Opts are passed to symbols_string_graph/3, go_term_symbols/3 and wgraph_plot/2.

Opts

organism(Org=hs)
organism for the operation
plot(Plot=false)
whether to plot the graph
save(Save=false)
whether to save the graph (passed to wgraph_plot/2
stem_type(Sty=go_name)
constructs stem for the output filenames: go_id, go_pair, go_pair_ord(I,Len).
?- go_string_graph( 'GO:0016601', G, true ).
?- go_string_graph( 'GO:0016601', G, plot(true) ).

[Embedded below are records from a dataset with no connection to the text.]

(* ===== verification/Cpu.v ===== *)
(** * The processor: interrupt flag, cycle counter and contexts

    [IrqControl] (common/src/sync/irq.rs) and its two implementations
    (kernel/src/arch/{arm,x86}/interrupt/mod.rs) over the status registers,
    x86's [delay_cycles] (kernel/src/arch/x86/time.rs), and the register
    contexts (kernel/src/arch/arm/context/mod.rs).  The instructions in the
    assembly blocks ([mrs], [cpsid], [cpsie], [pushf], [cli], [sti]) are the
    register updates the processors' manuals give. *)
From S2P Require Import Prelude Lock.

(** ** The interface *)

Class IrqControl (S : Type) := {
  ic_save_and_disable : st S bool;
  ic_restore : bool -> st S unit;
  ic_disable : st S unit;
  ic_enable : st S unit;
}.

(** What its users rely on: a flag that the operations change, and nothing
    else ([rest]). *)
Class IrqControlLaws (S : Type) `{IrqControl S} := {
  irq_flag : S -> bool;
  rest : S -> Z;
  save_law s : exists s', ic_save_and_disable s = Ret (irq_flag s, s') /\ irq_flag s' = false /\ rest s' = rest s;
  restore_law b s : exists s', ic_restore b s = Ret (tt, s') /\ irq_flag s' = (b || irq_flag s) /\ rest s' = rest s;
  disable_law s : exists s', ic_disable s = Ret (tt, s') /\ irq_flag s' = false /\ rest s' = rest s;
  enable_law s : exists s', ic_enable s = Ret (tt, s') /\ irq_flag s' = true /\ rest s' = rest s;
}.

(** ** ARM: the I bit of CPSR masks interrupts *)

Record arm_cpu := mkArmCpu { cpsr : Z }.

Definition CPSR_I_BIT : Z := Z.shiftl 1 7.

Definition cpsid_i : st arm_cpu unit := modify (fun c => mkArmCpu (Z.lor (cpsr c) CPSR_I_BIT)).
Definition cpsie_i : st arm_cpu unit := modify (fun c => mkArmCpu (Z.land (cpsr c) (lnot 32 CPSR_I_BIT))).

Definition arm_save_and_disable : st arm_cpu bool :=
  cpsr ← gets cpsr;
  _ ← cpsid_i;
  mret (Z.land cpsr CPSR_I_BIT =? 0).

Definition arm_restore (state : bool) : st arm_cpu unit := if state then cpsie_i else mret tt.

#[export] Instance arm_irq : IrqControl arm_cpu := {
  ic_save_and_disable := arm_save_and_disable; ic_restore := arm_restore;
  ic_disable := cpsid_i; ic_enable := cpsie_i;
}.

(** ** x86: IF lets interrupts in *)

Record x86_cpu := mkX86Cpu { eflags : Z }.

Definition IF_BIT : Z := Z.shiftl 1 9.

Definition cli : st x86_cpu unit := modify (fun c => mkX86Cpu (Z.land (eflags c) (lnot 32 IF_BIT))).
Definition sti : st x86_cpu unit := modify (fun c => mkX86Cpu (Z.lor (eflags c) IF_BIT)).

(** [pushf] and [pop] of a 16-bit register give the low half of the flags. *)
Definition x86_save_and_disable : st x86_cpu bool :=
  flags ← gets eflags;
  let state := wrap 16 flags in
  _ ← cli;
  mret (negb (Z.land state IF_BIT =? 0)).

Definition x86_restore (state : bool) : st x86_cpu unit := if state then sti else mret tt.

#[export] Instance x86_irq : IrqControl x86_cpu := {
  ic_save_and_disable := x86_save_and_disable; ic_restore := x86_restore;
  ic_disable := cli; ic_enable := sti;
}.

(** ** Critical sections *)

Section Sections.
Context {S : Type} `{IrqControl S}.

(** [let state = save_and_disable(); body; restore(state)]. *)
Definition without_interrupts {A} (body : st S A) : st S A :=
  state ← ic_save_and_disable;
  a ← body;
  _ ← ic_restore state;
  mret a.
End Sections.

(** ** x86's cycle counter *)

Class CycleCounter (C : Type) := { rdtsc : st C Z }.

Section Delay.
Context `{Profile} {C : Type} `{CycleCounter C}.

(** [while rdtsc() - start < cycles]. *)
Fixpoint delay_loop (fuel : nat) (start cycles : Z) : st C unit :=
  match fuel with
  | O => out_of_fuel
  | S fuel =>
      now ← rdtsc;
      passed ← lift (sub 64 now start);
      if passed <? cycles then delay_loop fuel start cycles else mret tt
  end.

Definition delay_cycles (fuel : nat) (cycles : Z) : st C unit :=
  start ← rdtsc;
  delay_loop fuel start cycles.
End Delay.

(** ** ARM's register context *)

Record Context_ := mkContext {
  r0 : Z; r1 : Z; r2 : Z; r3 : Z; r4 : Z; r5 : Z; r6 : Z; r7 : Z; r8 : Z; r9 : Z; r10 : Z; r11 : Z; r12 : Z;
  sp : Z; lr : Z; pc : Z; context_cpsr : Z;
}.

Definition context_new : Context_ := mkContext 0 0 0 0 0 0 0 0 0 0 0 0 0 0 0 0 0x10.

(** The mode field of a status word, and whether it is an unprivileged mode. *)
Definition mode_of (psr : Z) : Z := Z.land psr 0x1f.
Definition MODE_USER : Z := 0x10.

(** The other bits of a status word. *)
Definition other_bits (k v : Z) : Z := Z.land v (lnot 32 (Z.shiftl 1 k)).

(** ** Lemmas *)

Lemma flag_fits k : 0 <= k < 32 -> fits 32 (Z.shiftl 1 k).
Proof.
  intros Hk. rewrite Z.shiftl_1_l. split; [apply Z.pow_nonneg; lia|]. apply Z.pow_lt_mono_r; lia.
Qed.

Lemma flag_set v k : 0 <= k < 32 -> Z.testbit (Z.lor v (Z.shiftl 1 k)) k = true /\ other_bits k (Z.lor v (Z.shiftl 1 k)) = other_bits k v.
Proof.
  intros Hk. pose proof (flag_fits k Hk). unfold other_bits. split.
  - rewrite Z.lor_spec, Z.shiftl_1_l, Z.pow2_bits_true by lia. apply orb_true_r.
  - apply Z.bits_inj'. intros i Hi. rewrite !Z.land_spec, Z.lor_spec, lnot_testbit by done.
    destruct (Z.testbit (Z.shiftl 1 k) i); cbn [negb]; rewrite ?andb_false_r, ?orb_false_r; done.
Qed.

Lemma flag_clear v k : 0 <= k < 32 -> Z.testbit (Z.land v (lnot 32 (Z.shiftl 1 k))) k = false /\
  other_bits k (Z.land v (lnot 32 (Z.shiftl 1 k))) = other_bits k v.
Proof.
  intros Hk. pose proof (flag_fits k Hk). unfold other_bits. split.
  - rewrite Z.land_spec, lnot_testbit by (done || lia). rewrite Z.shiftl_1_l, Z.pow2_bits_true by lia.
    cbn [negb]. by rewrite !andb_false_r.
  - by rewrite <- Z.land_assoc, Z.land_diag.
Qed.

Lemma flag_test v k : 0 <= k -> (Z.land v (Z.shiftl 1 k) =? 0) = negb (Z.testbit v k).
Proof. intros Hk. rewrite Z.shiftl_1_l. by apply land_bit. Qed.

(** ** The implementations keep the interface's promises *)

#[export] Instance arm_irq_laws : IrqControlLaws arm_cpu.
Proof.
  refine {| irq_flag := fun c => negb (Z.testbit (cpsr c) 7); rest := fun c => other_bits 7 (cpsr c) |}.
  - intros [v]. destruct (flag_set v 7 ltac:(lia)) as [Hb Ho]. exists (mkArmCpu (Z.lor v CPSR_I_BIT)).
    split; [|split; [by apply negb_false_iff|exact Ho]].
    change (ic_save_and_disable (mkArmCpu v))
      with (Ret (Z.land v (Z.shiftl 1 7) =? 0, mkArmCpu (Z.lor v CPSR_I_BIT)) : outcome (bool * arm_cpu)).
    by rewrite flag_test by lia.
  - intros [] [v]; [|by exists (mkArmCpu v)]. destruct (flag_clear v 7 ltac:(lia)) as [Hb Ho].
    exists (mkArmCpu (Z.land v (lnot 32 CPSR_I_BIT))). split; [done|]. split; [by apply negb_true_iff|exact Ho].
  - intros [v]. destruct (flag_set v 7 ltac:(lia)) as [Hb Ho]. exists (mkArmCpu (Z.lor v CPSR_I_BIT)).
    split; [done|]. split; [by apply negb_false_iff|exact Ho].
  - intros [v]. destruct (flag_clear v 7 ltac:(lia)) as [Hb Ho]. exists (mkArmCpu (Z.land v (lnot 32 CPSR_I_BIT))).
    split; [done|]. split; [by apply negb_true_iff|exact Ho].
Defined.

#[export] Instance x86_irq_laws : IrqControlLaws x86_cpu.
Proof.
  refine {| irq_flag := fun c => Z.testbit (eflags c) 9; rest := fun c => other_bits 9 (eflags c) |}.
  - intros [v]. destruct (flag_clear v 9 ltac:(lia)) as [Hb Ho]. exists (mkX86Cpu (Z.land v (lnot 32 IF_BIT))).
    split; [|split; [exact Hb|exact Ho]].
    change (ic_save_and_disable (mkX86Cpu v)) with
      (Ret (negb (Z.land (wrap 16 v) (Z.shiftl 1 9) =? 0), mkX86Cpu (Z.land v (lnot 32 IF_BIT))) : outcome (bool * x86_cpu)).
    rewrite flag_test by lia. unfold wrap. rewrite Z.mod_pow2_bits_low by lia.
    by rewrite negb_involutive.
  - intros [] [v]; [|by exists (mkX86Cpu v)]. destruct (flag_set v 9 ltac:(lia)) as [Hb Ho].
    exists (mkX86Cpu (Z.lor v IF_BIT)). split; [done|]. by split.
  - intros [v]. destruct (flag_clear v 9 ltac:(lia)) as [Hb Ho]. exists (mkX86Cpu (Z.land v (lnot 32 IF_BIT))). split; [done|]. by split.
  - intros [v]. destruct (flag_set v 9 ltac:(lia)) as [Hb Ho]. exists (mkX86Cpu (Z.lor v IF_BIT)). split; [done|]. by split.
Defined.

(** ** Theorems *)

Section Claims.
Context {S : Type} `{IrqControlLaws S}.

(** A critical section over either processor runs its body with interrupts
    off and gives the flag back as it was, also inside another section, and no
    other bit of the status word changes. *)
Theorem critical_section {A} (body : st S A) s a :
  (forall s1, irq_flag s1 = false -> rest s1 = rest s -> exists s2,
     body s1 = Ret (a, s2) /\ irq_flag s2 = false /\ rest s2 = rest s1) ->
  exists s', without_interrupts body s = Ret (a, s') /\ irq_flag s' = irq_flag s /\ rest s' = rest s.
Proof.
  intros Hbody. destruct (save_law s) as (s1 & E1 & F1 & R1). destruct (Hbody s1 F1 R1) as (s2 & E2 & F2 & R2).
  destruct (restore_law (irq_flag s) s2) as (s3 & E3 & F3 & R3). exists s3. split_and!; [|by rewrite F3, F2, orb_false_r|congruence].
  unfold without_interrupts. erewrite stbind_step by exact E1. erewrite stbind_step by exact E2. by erewrite stbind_step by exact E3.
Qed.

(** The flag the mutex saves and restores is the processor's. *)
Theorem lock_flag_is_cpu_flag {L : Type} (l : L) s : exists s1,
  ic_save_and_disable s = Ret (irq_flag s, s1) /\
  save_and_disable (mkLock (irq_flag s) l) = Ret (irq_flag s, mkLock (irq_flag s1) l) /\
  forall b, exists s2, ic_restore b s1 = Ret (tt, s2) /\
    restore b (mkLock (irq_flag s1) l) = Ret (tt, mkLock (irq_flag s2) l).
Proof.
  destruct (save_law s) as (s1 & E1 & F1 & _). exists s1. split; [exact E1|]. split; [by rewrite F1|].
  intros b. destruct (restore_law b s1) as (s2 & E2 & F2 & _). exists s2. split; [exact E2|].
  rewrite F2, F1, orb_false_r. by destruct b.
Qed.
End Claims.

(** A counter that goes on with every reading, by at most [max_step]. *)
Class CounterLaws (C : Type) `{CycleCounter C} := {
  count : C -> Z;
  max_step : Z;
  count_nonneg c : 0 <= count c;
  rdtsc_law c : exists c', rdtsc c = Ret (wrap 64 (count c), c') /\ count c < count c' <= count c + max_step;
}.

#[export] Instance tick_counter : CycleCounter N := { rdtsc n := Ret (wrap 64 (Z.of_N n), (n + 1)%N) }.
#[export] Instance tick_laws : CounterLaws N.
Proof.
  refine {| count := Z.of_N; max_step := 1 |}; [lia|]. intros n. exists (n + 1)%N. split; [done|lia].
Defined.

Lemma delay_loop_ok `{Profile} `{CounterLaws C} cycles start : 0 <= cycles -> 0 <= start ->
  start + cycles + max_step < 2 ^ 64 -> forall fuel c, start <= count c <= start + cycles + max_step ->
  start + cycles - count c < Z.of_nat fuel -> 0 < Z.of_nat fuel ->
  exists c', delay_loop fuel start cycles c = Ret (tt, c') /\ start + cycles < count c'.
Proof.
  intros Hc Hs H64. induction fuel as [|fuel IH]; intros c Hb Hf Hf0; cbn [delay_loop]; [lia|].
  destruct (rdtsc_law c) as (c1 & E1 & Hstep). erewrite stbind_step by exact E1.
  replace (wrap 64 (count c)) with (count c) by (symmetry; apply Z.mod_small; lia).
  erewrite stbind_step by (by rewrite sub_ok by (unfold fits in *; lia)).
  destruct (Z.ltb_spec (count c - start) cycles); [apply IH; lia|]. exists c1. split; [done|lia].
Qed.

(** A delay ends, after at least the cycles asked for, when the counter does
    not wrap around on the way. *)
Theorem delay_cycles_waits `{Profile} `{CounterLaws C} cycles c fuel : 0 <= cycles < Z.of_nat fuel ->
  count c + cycles + max_step < 2 ^ 64 -> exists c',
  delay_cycles fuel cycles c = Ret (tt, c') /\ count c + cycles < count c'.
Proof.
  intros Hc H64. destruct (rdtsc_law c) as (c1 & E1 & Hstep). pose proof (count_nonneg c).
  destruct (delay_loop_ok cycles (count c)) with (fuel := fuel) (c := c1) as (c2 & E2 & Hcount); try lia.
  exists c2. split; [|lia]. unfold delay_cycles. erewrite stbind_step by exact E1.
  by replace (wrap 64 (count c)) with (count c) by (symmetry; apply Z.mod_small; lia).
Qed.

(** A new context starts in user mode with interrupts on. *)
Theorem context_new_unprivileged : mode_of (context_cpsr context_new) = MODE_USER /\
  irq_flag (mkArmCpu (context_cpsr context_new)) = true.
Proof. split; reflexivity. Qed.

(** ** Witnesses *)

Lemma critical_section_witness : exists s',
  without_interrupts (mret 7) (mkX86Cpu 0x246) = Ret (7, s') /\ irq_flag s' = true.
Proof.
  destruct (critical_section (mret 7) (mkX86Cpu 0x246) 7) as (s' & E & F & _).
  - intros s1 F1 R1. exists s1. by repeat split.
  - exists s'. split; [exact E|]. by rewrite F.
Defined.

Lemma delay_cycles_waits_witness : exists c',
  delay_cycles (H := Build_Profile true) 101 100 (5%N) = Ret (tt, c') /\ count 5%N + 100 < count c'.
Proof. apply (delay_cycles_waits (H := Build_Profile true) (C := N) 100 5%N 101); [lia|by vm_compute]. Defined.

?- go_string_graph( 'GO:0016601', G, [plot(true),save(true)] ).
G = ['ABI2', 'AIF1', 'CDH13', 'HACD3', 'NISCH', 'ALS2'-'RAC1':892, 'BRK1'-'CYFIP1':999, ... - ... : 904, ... : ...|...].
?- ls.
% Rac_protein_signal_transduction.csv                Rac_protein_signal_transduction_graph.csv          Rac_protein_signal_transduction_layout.csv
true.

?- go_string_graph( 'GO:0016601', G, [plot(true),save(true),stem_type(go_pair)] ).
author
- nicos angelopoulos
version
- 0.1 2016/4/12
- 0.2 2020/9/3, expanded go_string_graph_stem/3
To be done
- make sure underlying options are compatible.
 symbols_string_graph(+Symbols, -Graph, +Opts)
Create the string database Graph between Symbols.

Opts

cohese(Coh=max)
method for cohesing multiple edges between two nodes [false,max,min,umax,umin] the max and min versions are more efficient but do sort the edges, whereas umax and umin take much longer but leave edges in found order
include_orphans(Orph=true)
set to false to exclude orphans from Graph
org(Org=hs)
which organism do the gene symbols come from
minw(500)
minimum weight (0 =< x =< 999) - not checked
sort_pairs(Spairs=true)
set to false to leave order of edges dependant on order of Symbols
sort_graph(Sort=true)
set to false for not sorting the results
?- Got = 'GO:0043552', gene_family( Got, hs, Symbs ), length( Symbs, SymbsLen ),
   symbols_string_graph(Symbs, Graph, true ), length( Graph, GraphLen ).

Got = 'GO:0043552',
Symbs = ['AMBRA1', 'ATG14', 'CCL19', 'CCL21', 'CCR7'|...],
SymbsLen = 31,
Graph = ['TNFAIP8L3', 'AMBRA1'-'ATG14':981, 'AMBRA1'-'PIK3R4':974|...],
GraphLen = 235.

% the following is flawed as it uses Got from mouse and tries to build the graph in human STRING...
?- Got = 'GO:0043552', gene_family( Got, mouse, Symbs ), length( Symbs, SymbsLen ),
   symbols_string_graph(Symbs, Graph, true ), length( Graph, GraphLen ).

Got = 'GO:0043552',
Symbs = Graph, Graph = ['Ambra1', 'Atg14', 'Ccl19', 'Cd19', 'Cdc42', 'Epha8', 'Fgf2', 'Fgfr3', 'Fgr'|...],
SymbsLen = GraphLen, GraphLen = 28.

% this the correct way for running the first query for mouse:
?- Got = 'GO:0043552', gene_family( Got, mouse, Symbs ), length( Symbs, SymbsLen ),
   symbols_string_graph(Symbs, Graph, org(mouse) ), length( Graph, GraphLen ).

Got = 'GO:0043552',
Symbs = ['Ambra1', 'Atg14', 'Ccl19', 'Cd19', 'Cdc42', 'Epha8'|...],
SymbsLen = 28,
Graph = ['Ambra1', 'Cdc42', 'Lyn', 'Nod2', 'Pdgfra', 'Sh3glb1', 'Tnfaip8l3', 'Vav3', ... : ...|...],
GraphLen = 117.
author
- nicos angelopoulos
version
- 0.1 2016/1/18
- 0.2 2019/4/8, added organism to incorporate mouse
- 0.3 2020/9/5, option cohese(), and debugs
To be done
- implement cohese() values: min, umax and umin
 exp_diffex(+Exp, -DEs, -NonDEs, +Opts)
Select a sublist of significantly, differentially expressed genes in an experiment.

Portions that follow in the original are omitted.